Stretchy jersey wont be a very good choice for long-term wearing or back carries...due to...the stretch!!!

I believe most moms who make their own wraps use heavier weight cotton gauze...also...some like thin hemp material.

basically I think it'll be trial and error...so you might need to make more than 1 wrap.

But just know, the thinner the material the better you better be as a wrapper to avoide pressure points and pain! There is a reason why German wraps are so $$..is they are very thick and pliant and so the chance of having pressure spots or pain is much less. So, try to get some higher quality gauze or other fabric.

Umm Ibi


----------



## UmmIbrahim

FYI
TBW.com has a sticky of info for making your own wrap.
You need a ID thou...but TBW is THE SPOT for babywearing info.

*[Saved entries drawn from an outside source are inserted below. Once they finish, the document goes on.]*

(** * json-formatter: the data-transformation core, embedded and verified

    The development follows the repository's modules:
    - [Js]: the ECMAScript built-ins the source relies on (string methods,
      [Map], [Set]);
    - [SchemaInference]: [src/utils/schemaInference.ts];
    - [JsonUtils]: [searchJson] of [src/utils/jsonUtils.ts];
    - [JsonFormatter]: the search hook of [src/components/JsonFormatter.tsx];
    - [ErrorParser]: [src/utils/errorParser.ts];
    - [JsObject]: plain objects used as dictionaries, and [JSON.stringify];
    - [ExportFormats]: [src/utils/exportFormats.ts] (YAML, XML, CSV);
    - [JsOrdered]: own properties in the order an object lists them, and the
      stable sort of arrays;
    - [KeySorter]: [sortObjectKeys] of [src/utils/jsonUtils.ts].
    The definitions come first, the theorems after them.

    Strings are Rocq strings, one [ascii] per UTF-16 code unit: the alphabet
    is the code units 0..255.  Numbers are kept abstract: a JSON number is a
    value of a type [number] with the two operations the source applies to it
    ([String(n)] and the finiteness test of [JSON.stringify]). *)

From Stdlib Require Import String Ascii List ZArith NArith Lia Bool DecimalString DecimalNat.
From stdpp Require Import base list strings gmap sorting.


(** ** ECMAScript built-ins used by the source *)

Module Js.

Definition LF : ascii := "010"%char.
Definition DQUOTE : ascii := "034"%char.

(** [str c]: the one-character string. *)
Definition str (c : ascii) : string := String c "".

(** [s.includes(sub)]: [sub] occurs in [s] at some offset (the empty string
    occurs in every string, at offset 0). *)
Fixpoint includes (s sub : string) : bool :=
  String.prefix sub s ||
  match s with
  | EmptyString => false
  | String _ s' => includes s' sub
  end.

(** [s.includes(c)] for a one-character needle. *)
Fixpoint includes_char (s : string) (c : ascii) : bool :=
  match s with
  | EmptyString => false
  | String a s' => bool_decide (a = c) || includes_char s' c
  end.

Definition in_range (lo hi : N) (c : ascii) : bool :=
  let n := N_of_ascii c in ((lo <=? n) && (n <=? hi))%N.

Definition is_upper (c : ascii) : bool := in_range 65 90 c.
Definition is_lower (c : ascii) : bool := in_range 97 122 c.
Definition is_letter (c : ascii) : bool := is_upper c || is_lower c.
(** [\d] *)
Definition is_digit (c : ascii) : bool := in_range 48 57 c.
(** [\w] *)
Definition is_word (c : ascii) : bool :=
  is_letter c || is_digit c || bool_decide (c = "_"%char).
(** [\s], and the characters [trimStart] strips: TAB, LF, VT, FF, CR, SP and
    NBSP are the ones below code unit 256. *)
Definition is_space (c : ascii) : bool :=
  let n := N_of_ascii c in
  (in_range 9 13 c || (n =? 32) || (n =? 160))%N.

(** [toLowerCase] on one code unit: A-Z and the Latin-1 capitals
    U+00C0..U+00DE (but not the multiplication sign U+00D7) move up by 32. *)
Definition toLowerCase_char (c : ascii) : ascii :=
  let n := N_of_ascii c in
  if (is_upper c || (in_range 192 222 c && negb (n =? 215)))%N
  then ascii_of_N (n + 32) else c.

(** [s.toLowerCase()] on the strings of this development, whose code units
    are below 256: there the method acts on each code unit by itself.  On
    text with other code units it depends on the context (a final sigma) and
    can change the length, so no statement below rests on a law of
    [toLowerCase] (that it commutes with concatenation, or keeps the
    length): they use the tests the source makes with it, as it makes them. *)
Fixpoint toLowerCase (s : string) : string :=
  match s with
  | EmptyString => EmptyString
  | String c s' => String (toLowerCase_char c) (toLowerCase s')
  end.

(** [s.repeat(n)] *)
Fixpoint repeat (s : string) (n : nat) : string :=
  match n with
  | O => ""
  | S n' => s +:+ repeat s n'
  end.

(** [arr.join(sep)] *)
Definition join (sep : string) (l : list string) : string := String.concat sep l.

(** [s.trimStart()] *)
Fixpoint trimStart (s : string) : string :=
  match s with
  | EmptyString => EmptyString
  | String c s' => if is_space c then trimStart s' else s
  end.

Definition startsWith_char (s : string) (c : ascii) : bool :=
  match s with
  | String a _ => bool_decide (a = c)
  | EmptyString => false
  end.

Fixpoint endsWith_char (s : string) (c : ascii) : bool :=
  match s with
  | EmptyString => false
  | String a EmptyString => bool_decide (a = c)
  | String _ s' => endsWith_char s' c
  end.

(** [s.substring(0, n)]: the first [n] code units, all of [s] when it is
    shorter. *)
Fixpoint substring0 (n : nat) (s : string) : string :=
  match n, s with
  | O, _ => ""
  | _, EmptyString => ""
  | S n', String c s' => String c (substring0 n' s')
  end.
Lemma get_set_other d k k' v : k <> k' -> get (set d k v) k' = get d k'.
Proof.
  intros Hne. induction d as [|[k0 v0] d IH]; simpl.
  - destruct (String.eqb k k') eqn:E; auto.
    apply String.eqb_eq in E. contradiction.
  - destruct (String.eqb k0 k) eqn:E; simpl.
    + apply String.eqb_eq in E. subst k0.
      destruct (String.eqb k k') eqn:E'; auto.
      apply String.eqb_eq in E'. contradiction.
    + now rewrite IH.
Qed.

Lemma in_keys_set d k v k' :
  In k' (keys (set d k v)) <-> k' = k \/ In k' (keys d).
Proof.
  unfold keys. induction d as [|[k0 v0] d IH]; simpl.
  - intuition.
  - destruct (String.eqb k0 k) eqn:E; simpl.
    + apply String.eqb_eq in E. subst. intuition.
    + rewrite IH. intuition.
Qed.

Lemma in_keys_get d k : In k (keys d) <-> get d k <> None.
Proof.
  unfold keys. induction d as [|[k0 v0] d IH]; simpl.
  - intuition.
  - destruct (String.eqb k0 k) eqn:E.
    + apply String.eqb_eq in E. subst. intuition discriminate.
    + apply String.eqb_neq in E. rewrite <- IH. intuition.
Qed.

Lemma NoDup_keys_set d k v : NoDup (keys d) -> NoDup (keys (set d k v)).
Proof.
  unfold keys. induction d as [|[k0 v0] d IH]; simpl; intros H.
  - constructor; [intros []|constructor].
  - inversion H as [|? ? Hnin Hnd]; subst.
    destruct (String.eqb k0 k) eqn:E; simpl.
    + now constructor.
    + constructor; [|auto].
      intros Hin. apply (in_keys_set d k v k0) in Hin.
      apply String.eqb_neq in E. destruct Hin; [congruence|contradiction].
Qed.

End Facts.
End DictFacts.

(** ** Element trees *)

Module ETFacts.

(** Induction on element trees, with the hypothesis for all children. *)
Lemma Element_tree_ind (P : Element -> Prop) :
  (forall t a x tl cs, Forall P cs -> P (mkElement t a x tl cs)) ->
  forall e, P e.
Proof.
  intros step. fix IH 1. intros [t a x tl cs]. apply step.
  induction cs as [|c cs IHcs]; constructor; [apply IH|exact IHcs].
Qed.

Lemma iter_unfold e : iter e = e :: flat_map iter (children e).
Proof. now destruct e. Qed.

Lemma iter_self e : In e (iter e).
Proof. rewrite iter_unfold. now left. Qed.

Lemma below_in_iter e d : below e d -> In d (flat_map iter (children e)).
Proof.
  induction 1 as [e c Hc | e c d Hc _ IH]; apply in_flat_map; exists c; split; auto.
  - apply iter_self.
  - rewrite iter_unfold. now right.
Qed.

Lemma in_iter_below e : forall d, In d (flat_map iter (children e)) -> below e d.
Proof.
  induction e as [t a x tl cs IH] using Element_tree_ind. simpl.
  intros d Hd. apply in_flat_map in Hd. destruct Hd as [c [Hc Hd]].
  rewrite Forall_forall in IH. specialize (IH c Hc d).
  rewrite iter_unfold in Hd. destruct Hd as [<- | Hd].
  - now apply below_child.
  - apply below_deeper with c; auto.
Qed.

(** [findall] with a [.//] path: exactly the elements below the context
    element that carry the tag. *)
Lemma in_findall_descendants e t d :
  In d (findall_descendants e t) <-> below e d /\ tag d = t.
Proof.
  unfold findall_descendants, has_tag. rewrite filter_In, String.eqb_eq.
  split; intros [H1 H2]; split; auto using in_iter_below, below_in_iter.
Qed.

Lemma find_first_child e t c : find e t = Some c <-> first_child e t c.
Proof.
  unfold find, first_child, has_tag. generalize (children e) as cs.
  induction cs as [|x cs IH]; simpl.
  - split; [discriminate|]. intros (b & a & H & _). now destruct b.
  - destruct (String.eqb (tag x) t) eqn:E.
    + apply String.eqb_eq in E. split.
      * intros [= <-]. exists [], cs. simpl. intuition.
      * intros (b & a & H & Ht & Hb). destruct b as [|y b]; simpl in H.
        -- now injection H as <- _.
        -- injection H as <- _. exfalso. apply (Hb x); simpl; auto.
    + apply String.eqb_neq in E. rewrite IH. split.
      * intros (b & a & -> & Ht & Hb). exists (x :: b), a. simpl.
        split; [reflexivity|]. split; [assumption|].
        intros y [<-|Hy]; auto.
      * intros (b & a & H & Ht & Hb). destruct b as [|y b]; simpl in H.
        -- injection H as <- _. contradiction.
        -- injection H as <- ->. exists b, a.
           split; [reflexivity|]. split; [assumption|].
           intros z Hz. apply Hb. now right.
Qed.

Lemma find_none e t : find e t = None <-> forall c, In c (children e) -> tag c <> t.
Proof.
  unfold find, has_tag. generalize (children e) as cs.
  induction cs as [|x cs IH]; simpl.
  - intuition.
  - destruct (String.eqb (tag x) t) eqn:E.
    + apply String.eqb_eq in E. split; [discriminate|].
      intros H. exfalso. apply (H x); auto.
    + apply String.eqb_neq in E. rewrite IH. split.
      * intros H c [<-|Hc]; auto.
      * intros H c Hc. apply H. auto.
Qed.

End ETFacts.

(** ** Decoding *)

Module Utf8Facts.
Import Utf8.

Lemma occurs_here r s : occurs r (r ++ s).
Proof. exists "", s. reflexivity. Qed.

Lemma append_assoc (a b c : string) : (a ++ b) ++ c = a ++ (b ++ c).
Proof. induction a as [|x a IH]; simpl; [reflexivity | now rewrite IH]. Qed.

Lemma occurs_after r p s : occurs r s -> occurs r (p ++ s).
Proof.
  intros (b & a & ->). exists (p ++ b), a. now rewrite append_assoc.
Qed.

Section Step.
Variables (b : byte) (strictly leniently : option pending -> exn + string).

Hypothesis lenient_total : forall p, exists s, leniently p = inr s.

Lemma start_replace_total : exists s, start replace b leniently = inr s.
Proof.
  unfold start. destruct (N.ltb (to_N b) 128).
  - destruct (lenient_total None) as [s ->]. cbn [emit on_error]. eauto.
  - destruct (lead b) as [[[n l] u]|]; [apply lenient_total|].
    destruct (lenient_total None) as [s ->]. cbn [emit on_error]. eauto.
Qed.

Lemma continue_replace_total q : exists s, continue replace q b leniently = inr s.
Proof.
  unfold continue. destruct (in_range (lo q) (hi q) b).
  - destruct (more q); [|apply lenient_total].
    destruct (lenient_total None) as [s ->]. cbn [emit on_error]. eauto.
  - destruct start_replace_total as [s ->]. cbn [emit on_error]. eauto.
Qed.

Hypothesis error_marked : forall p e, strictly p = inl e ->
  exists s, leniently p = inr s /\ occurs replacement_character s.

Lemma start_strict_error e :
  start strict b strictly = inl e ->
  exists s, start replace b leniently = inr s /\ occurs replacement_character s.
Proof.
  unfold start. destruct (N.ltb (to_N b) 128).
  - destruct (strictly None) as [e0|s0] eqn:E; [|discriminate].
    intros _. destruct (error_marked None e0 E) as (s & -> & Hs). cbn [emit on_error].
    eexists. split; [reflexivity|]. now apply occurs_after.
  - destruct (lead b) as [[[n l] u]|]; [apply error_marked|].
    intros _. destruct (lenient_total None) as [s ->]. cbn [emit on_error].
    eexists. split; [reflexivity|]. apply occurs_here.
Qed.

Lemma continue_strict_error q e :
  continue strict q b strictly = inl e ->
  exists s, continue replace q b leniently = inr s /\ occurs replacement_character s.
Proof.
  unfold continue. destruct (in_range (lo q) (hi q) b).
  - destruct (more q); [|apply error_marked].
    destruct (strictly None) as [e0|s0] eqn:E; [|discriminate].
    intros _. destruct (error_marked None e0 E) as (s & -> & Hs). cbn [emit on_error].
    eexists. split; [reflexivity|]. now apply occurs_after.
  - intros _. destruct start_replace_total as [s ->]. cbn [emit on_error].
    eexists. split; [reflexivity|]. apply occurs_here.
Qed.

Hypothesis agree : forall p s, strictly p = inr s -> leniently p = inr s.

Lemma start_strict_ok s :
  start strict b strictly = inr s -> start replace b leniently = inr s.
Proof.
  unfold start. destruct (N.ltb (to_N b) 128).
  - destruct (strictly None) as [e0|s0] eqn:E; [discriminate|].
    now rewrite (agree None s0 E).
  - destruct (lead b) as [[[n l] u]|]; [apply agree | discriminate].
Qed.

Lemma continue_strict_ok q s :
  continue strict q b strictly = inr s -> continue replace q b leniently = inr s.
Proof.
  unfold continue. destruct (in_range (lo q) (hi q) b); [|discriminate].
  destruct (more q); [|apply agree].
  destruct (strictly None) as [e0|s0] eqn:E; [discriminate|].
  now rewrite (agree None s0 E).
Qed.

End Step.

(** With ['replace'] the decoder has a result in every state and on every
    input. *)
Lemma decode_from_replace_total bs :
  forall p, exists s, decode_from replace p bs = inr s.
Proof.
  induction bs as [|b rest IH]; intros p; simpl.
  - destruct p; simpl; eauto.
  - destruct p; [apply continue_replace_total | apply start_replace_total]; exact IH.
Qed.

Lemma decode_replace_decoded bs : decode bs replace = inr (decoded bs).
Proof.
  unfold decoded. destruct (decode_from_replace_total bs None) as [s H].
  unfold decode. now rewrite H.
Qed.

(** Where ['strict'] raises, ['replace'] leaves a U+FFFD in the text. *)
Lemma decode_from_strict_error bs :
  forall p e, decode_from strict p bs = inl e ->
  exists s, decode_from replace p bs = inr s /\ occurs replacement_character s.
Proof.
  induction bs as [|b rest IH]; intros p e; simpl.
  - destruct p; [|discriminate].
    intros _. exists (replacement_character ++ ""). split; [reflexivity|].
    apply occurs_here.
  - destruct p.
    + apply continue_strict_error; [apply decode_from_replace_total | exact IH].
    + apply start_strict_error; [apply decode_from_replace_total | exact IH].
Qed.

(** Where ['strict'] succeeds, ['replace'] gives the same text. *)
Lemma decode_from_strict_ok bs :
  forall p s, decode_from strict p bs = inr s -> decode_from replace p bs = inr s.
Proof.
  induction bs as [|b rest IH]; intros p s; simpl.
  - destruct p; simpl; [discriminate|auto].
  - destruct p; [apply continue_strict_ok | apply start_strict_ok]; exact IH.
Qed.

(** *** The decoder against the standard *)

Lemma between_in_range lo hi b : between lo hi b = in_range lo hi b.
Proof. reflexivity. Qed.

Lemma string_of_list_byte_snoc sb b :
  string_of_list_byte (sb ++ [b]) = string_of_list_byte sb ++ one b.
Proof.
  induction sb as [|x sb IH]; [reflexivity|].
  change (string_of_list_byte ((x :: sb) ++ [b]))
    with (String (ascii_of_byte x) (string_of_list_byte (sb ++ [b]))).
  now rewrite IH.
Qed.

Lemma forallb_repeat {A} (p : A -> bool) (a : A) (n : nat) :
  p a = true -> forallb p (repeat a n) = true.
Proof. intros H. induction n; simpl; [reflexivity|now rewrite H]. Qed.

Lemma completes_next n lo hi b t :
  between lo hi b = true ->
  completes (S n) lo hi (b :: t) = completes n 128 191 t.
Proof.
  intros Hb. unfold completes. rewrite Hb.
  destruct t as [|b' t']; [reflexivity|].
  cbn [List.length forallb Nat.eqb andb].
  destruct (between 128 191 b'), (Nat.eqb (List.length t') n),
    (forallb (between 128 191) t'); reflexivity.
Qed.

(** In the middle of a sequence: [sb] are the bytes read so far. *)
Lemma pending_chunk (n : nat) :
  forall (sb : list byte) (l u : N) (w : byte),
  sb <> [] ->
  between l u w = true ->
  (forall t, code_point (sb ++ t) = completes n l u t) ->
  forall r,
  exists c r',
    (sb ++ r)%list = (c ++ r')%list /\ c <> [] /\
    ((code_point c = true /\
      decode_from replace (Some (Pending n l u (string_of_list_byte sb))) r =
      emit (string_of_list_byte c) (decode_from replace None r')) \/
     (ill_formed c r' /\
      decode_from replace (Some (Pending n l u (string_of_list_byte sb))) r =
      emit replacement_character (decode_from replace None r'))).
Proof.
  induction n as [|n IH]; intros sb l u w Hsb Hw Hcp r.
  all: assert (Hmore : exists t, t <> [] /\ code_point (sb ++ t) = true).
  1,3: (eexists (w :: repeat x80 _); split; [discriminate|];
        rewrite Hcp; unfold completes; rewrite Hw, repeat_length, Nat.eqb_refl;
        now rewrite forallb_repeat).
  all: destruct r as [|b r].
  1,3: (exists sb, []; split; [reflexivity|]; split; [exact Hsb|]; right; split;
        [right; split; [exact Hsb|]; split; [exact Hmore|discriminate]|reflexivity]).
  all: destruct (between l u b) eqn:Hb.
  2,4: (exists sb, (b :: r); split; [reflexivity|]; split; [exact Hsb|]; right; split;
        [right; split; [exact Hsb|]; split; [exact Hmore|];
         intros y r' [= <- <-] t; rewrite Hcp; unfold completes; now rewrite Hb
        |simpl; unfold continue; simpl lo; simpl hi;
         rewrite <- between_in_range, Hb; reflexivity]).
  - exists (sb ++ [b])%list, r. split; [now rewrite <- app_assoc|].
    split; [now destruct sb|]. left. split.
    + rewrite Hcp. unfold completes. now rewrite Hb.
    + simpl. unfold continue. simpl lo. simpl hi.
      rewrite <- between_in_range, Hb. simpl more. cbv iota. simpl seen.
      now rewrite string_of_list_byte_snoc.
  - destruct (IH (sb ++ [b])%list 128%N 191%N x80) with (r := r)
      as (c & r' & Heq & Hc & Hcase).
    + now destruct sb.
    + reflexivity.
    + intros t. rewrite <- app_assoc. simpl app. rewrite Hcp.
      now apply completes_next.
    + exists c, r'. split; [now rewrite <- Heq, <- app_assoc|].
      split; [exact Hc|].
      assert (Hstep :
        decode_from replace (Some (Pending (S n) l u (string_of_list_byte sb))) (b :: r) =
        decode_from replace (Some (Pending n 128 191 (string_of_list_byte (sb ++ [b])))) r).
      { simpl. unfold continue. simpl lo. simpl hi.
        rewrite <- between_in_range, Hb. simpl more. cbv iota. simpl seen.
        now rewrite string_of_list_byte_snoc. }
      rewrite Hstep. exact Hcase.
Qed.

http://www.thebabywearer.com/forum/s...d.php?t=103045


----------



## nonnymouse

Jersey and fleece work well for no-sew, but have a limited life because of the stretch. The heavier your dc gets, the less supportive stretch will be. You can do Gauze. Or, sometimes, you can luck out and find a jacquard weave fabric. There was some rainbow fabric at Joann's last year that was similar to a woven wrap. If you have ever touched a germanwrap, that will give you an idea of the feel you're looking for.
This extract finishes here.